A popular seal liner is the induction seal which contains a foil laminate (known as an inner-seal) which is welded to the top lip of jars and bottles and creates a hermetic, tamper evident seal. Aluminium foil’s ability to be a total barrier to light, atmosphere and liquids is the principle reason for its use in caps, capsules and lids.

The sealing process takes place after the filling and capping operation. The capped containers pass underneath an induction sealing system which produces an electromagnetic current and the foil laminate generates electrical resistance, heating the foil. The hot foil in turn melts a polymer coating on the inner-seal. The heat, coupled with the pressure of the cap, causes the inner-seal to bond to the lip of the container.

Heat seal closures are compatible with the wide variety of plastic containers – PS, PP, PE, PVC and PET.

Aluminium neck foiling is used on a large scale particularly for premium brand beers, wines and champagnes to convey the impression of high quality.

Unsupported neck foils are often printed and are totally malleable, and can cover curved and shaped areas of the bottle neck and closure, to create a decorative finish and provide evidence of tampering. Neck foils are frequently embossed giving a distinctive appearance (Figure 8.16).

FOOD LABELING APPLICATIONS

In the food sector consumers are increasingly concerned about labels and/or packaging contaminating products. This concern is heightened in instances where packaging materials are in direct contact with food contents, but many of the issues relating to migration apply to all types of labeling and packaging.
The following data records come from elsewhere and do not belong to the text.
(** * Product listings of the marketplace backend

    A shallow embedding of [src/routes/products.routes.js] together with
    the part of the SQL schema it runs against (the [products] table, its
    constraints, its row-level-security policies and its [updated_at]
    trigger), of the route of the caller's own listings in
    [src/routes/profile.routes.js], and of the favorites routes.  Route
    handlers are functions from a request and a database to a response
    and a database; the store calls they await are the functions of
    [Module Store]. *)

From Stdlib Require Import ZArith Lia Bool Ascii String.
From stdpp Require Import base option list strings pretty gmap sorting.

Local Open Scope string_scope.
Local Open Scope Z_scope.

(** ** JavaScript values that reach the handlers' arithmetic *)

Module Js.

(** [limit] and [offset] of the list route are either the numeric defaults
    of the destructuring ([20], [0]) or the raw text of the query string. *)
Inductive value :=
| Num (n : Z)
| Str (s : string).

(** A number, or [None] for NaN. *)
Definition number := option Z.

Fixpoint digits_acc (acc : Z) (s : string) : option Z :=
  match s with
  | "" => Some acc
  | String c s' =>
      match Ascii.is_nat c with
      | Some d => digits_acc (10 * acc + Z.of_nat d) s'
      | None => None
      end
  end.

Definition digits (s : string) : option Z :=
  match s with
  | "" => None
  | _ => digits_acc 0 s
  end.

(** The integer written by a string of the shape [[-+]?[0-9]+]; [None] for
    every other string.  On the strings built from sign and digit
    characters, the only ones that reach the arithmetic below, this is
    JavaScript's string-to-number conversion, with [None] for NaN. *)
Definition int_literal (s : string) : number :=
  match s with
  | String "-"%char r => Z.opp <$> digits r
  | String "+"%char r => digits r
  | _ => digits s
  end.

Definition to_string (v : value) : string :=
  match v with
  | Num n => pretty n
  | Str s => s
  end.

Definition to_number (v : value) : number :=
  match v with
  | Num n => Some n
  | Str s => int_literal s
  end.

(** [a + b]: numeric addition of two numbers, concatenation as soon as
    one operand is a string. *)
Definition plus (a b : value) : value :=
  match a, b with
  | Num x, Num y => Num (x + y)
  | _, _ => Str (to_string a +:+ to_string b)
  end.

(** [a - b] converts both operands to numbers. *)
Definition minus (a b : value) : number :=
  x ← to_number a; y ← to_number b; Some (x - y).

(** [parseInt(v)] on the values that pass [isInt]. *)
Definition parseInt (v : value) : number := to_number v.

(** Addition of two numbers; NaN if either is. *)
Definition add (a b : number) : number :=
  x ← a; y ← b; Some (x + y).

(** [a > b] for a number [a]; false when [b] is NaN. *)
Definition gt (a : Z) (b : number) : bool :=
  match b with
  | Some y => Z.ltb y a
  | None => false
  end.

(** Truthiness of a string: every string but the empty one. *)
Definition truthy (s : string) : bool :=
  match s with
  | "" => false
  | _ => true
  end.

(** Truthiness of a field that may be absent ([undefined]). *)
Definition present (field : option string) : bool :=
  match field with
  | Some s => truthy s
  | None => false
  end.

End Js.

(** ** The validators and sanitizers of the validation chains *)

Module Validator.

Definition isIn (allowed : list string) (s : string) : bool :=
  existsb (String.eqb s) allowed.

Definition in_range (min max : option Z) (n : Z) : bool :=
  match min with Some lo => Z.leb lo n | None => true end
  && match max with Some hi => Z.leb n hi | None => true end.

(** [isInt({min, max})]: the text is [[-+]?[0-9]+] and its value lies
    within the bounds given. *)
Definition isInt (min max : option Z) (s : string) : bool :=
  match Js.int_literal s with
  | Some n => in_range min max n
  | None => false
  end.

Definition is_hex (c : ascii) : bool :=
  let n := Ascii.N_of_ascii c in
  ((48 <=? n) && (n <=? 57) || (65 <=? n) && (n <=? 70)
   || (97 <=? n) && (n <=? 102))%N.

Fixpoint hex_run (n : nat) (s : string) : option string :=
  match n with
  | O => Some s
  | S n' =>
      match s with
      | String c r => if is_hex c then hex_run n' r else None
      | "" => None
      end
  end.

Definition dash (s : string) : option string :=
  match s with
  | String "-"%char r => Some r
  | _ => None
  end.

Definition hex_group (n : nat) (s : option string) : option string :=
  match s with
  | Some r => hex_run n r
  | None => None
  end.

Definition then_dash (s : option string) : option string :=
  match s with
  | Some r => dash r
  | None => None
  end.

(** [isUUID()] as older releases of the validator define it: eight,
    four, four, four and twelve hexadecimal digits separated by dashes.
    Release 13.15 also looks at the version and variant digits.  Which
    release is installed is not fixed by the sources, so the routes take
    their [isUUID] from the environment (see [Products.environment]);
    this one serves in the sample data. *)
Definition isUUID (s : string) : bool :=
  let g1 := then_dash (hex_run 8 s) in
  let g2 := then_dash (hex_group 4 g1) in
  let g3 := then_dash (hex_group 4 g2) in
  let g4 := then_dash (hex_group 4 g3) in
  match hex_group 12 g4 with
  | Some "" => true
  | _ => false
  end.

(** The characters of JavaScript's [\s], which [trim()] strips.  Text is
    carried as its UTF-8 bytes, so a character is one, two or three of
    them: tab to carriage return and the space; U+00A0; U+1680, U+2000
    to U+200A, U+2028, U+2029, U+202F, U+205F, U+3000 and U+FEFF. *)
Definition space1 (a : ascii) : bool :=
  let x := Ascii.N_of_ascii a in
  ((9 <=? x) && (x <=? 13) || (x =? 32))%N.

Definition space2 (a b : ascii) : bool :=
  ((Ascii.N_of_ascii a =? 194) && (Ascii.N_of_ascii b =? 160))%N.

Definition space3 (a b c : ascii) : bool :=
  let x := Ascii.N_of_ascii a in
  let y := Ascii.N_of_ascii b in
  let z := Ascii.N_of_ascii c in
  ((x =? 225) && (y =? 154) && (z =? 128)
   || (x =? 226) && (y =? 128)
      && ((128 <=? z) && (z <=? 138) || (z =? 168) || (z =? 169)
          || (z =? 175))
   || (x =? 226) && (y =? 129) && (z =? 159)
   || (x =? 227) && (y =? 128) && (z =? 128)
   || (x =? 239) && (y =? 187) && (z =? 191))%N.

(** The text without the white space at its head.  With [backwards] the
    text is read from its end, each character's bytes last one first. *)
Fixpoint strip (backwards : bool) (s : string) : string :=
  match s with
  | String a r =>
      if space1 a then strip backwards r
      else
        match r with
        | String b r' =>
            if (if backwards then space2 b a else space2 a b)
            then strip backwards r'
            else
              match r' with
              | String c r'' =>
                  if (if backwards then space3 c b a else space3 a b c)
                  then strip backwards r''
                  else s
              | "" => s
              end
        | "" => s
        end
  | "" => ""
  end.

Definition ltrim (s : string) : string := strip false s.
Most countries have standards which determine which label and packaging materials may come into direct contact with food-stuffs and human skin. These products are prohibited along with those where there may be some transfer or migration of substances to food. The label user and/or label manufacturer are held liable for any failure on their part to comply with standards.

The labeling requirements for foods are set out in the relevant EU, FDA and national regulations around the world. They generally relate to most prepared foods, such as canned and frozen foods, breads, cereals, snacks, desserts, etc. Nutritional labeling may be voluntary, while other foods may have more detailed separate labeling requirements.

There are a number of directives and regulations governing food labeling, but these are complex and not always easy to understand. The EU started to harmonize legislation on food contact materials several years ago, but fully harmonized legislation does not yet exist for all materials.

Much of the basic regulatory background is contained in Regulation (EC) N° 1935/2004 and in particular article 15 of this regulation.

The article lays down common rules for packaging materials which come, or may come, into contact with food, either directly or indirectly. It also seeks to protect human health and consumers’ interests throughout the European Economic Area. It covers a wide range of different materials, including all papers and boards, plastics, inks, adhesives and coatings Any substances which can reasonably be expected to come into contact, or which can transfer their constituents to food are covered by the regulation. It seeks to ensure that the labeling of foods ‘shall not mislead the consumer’.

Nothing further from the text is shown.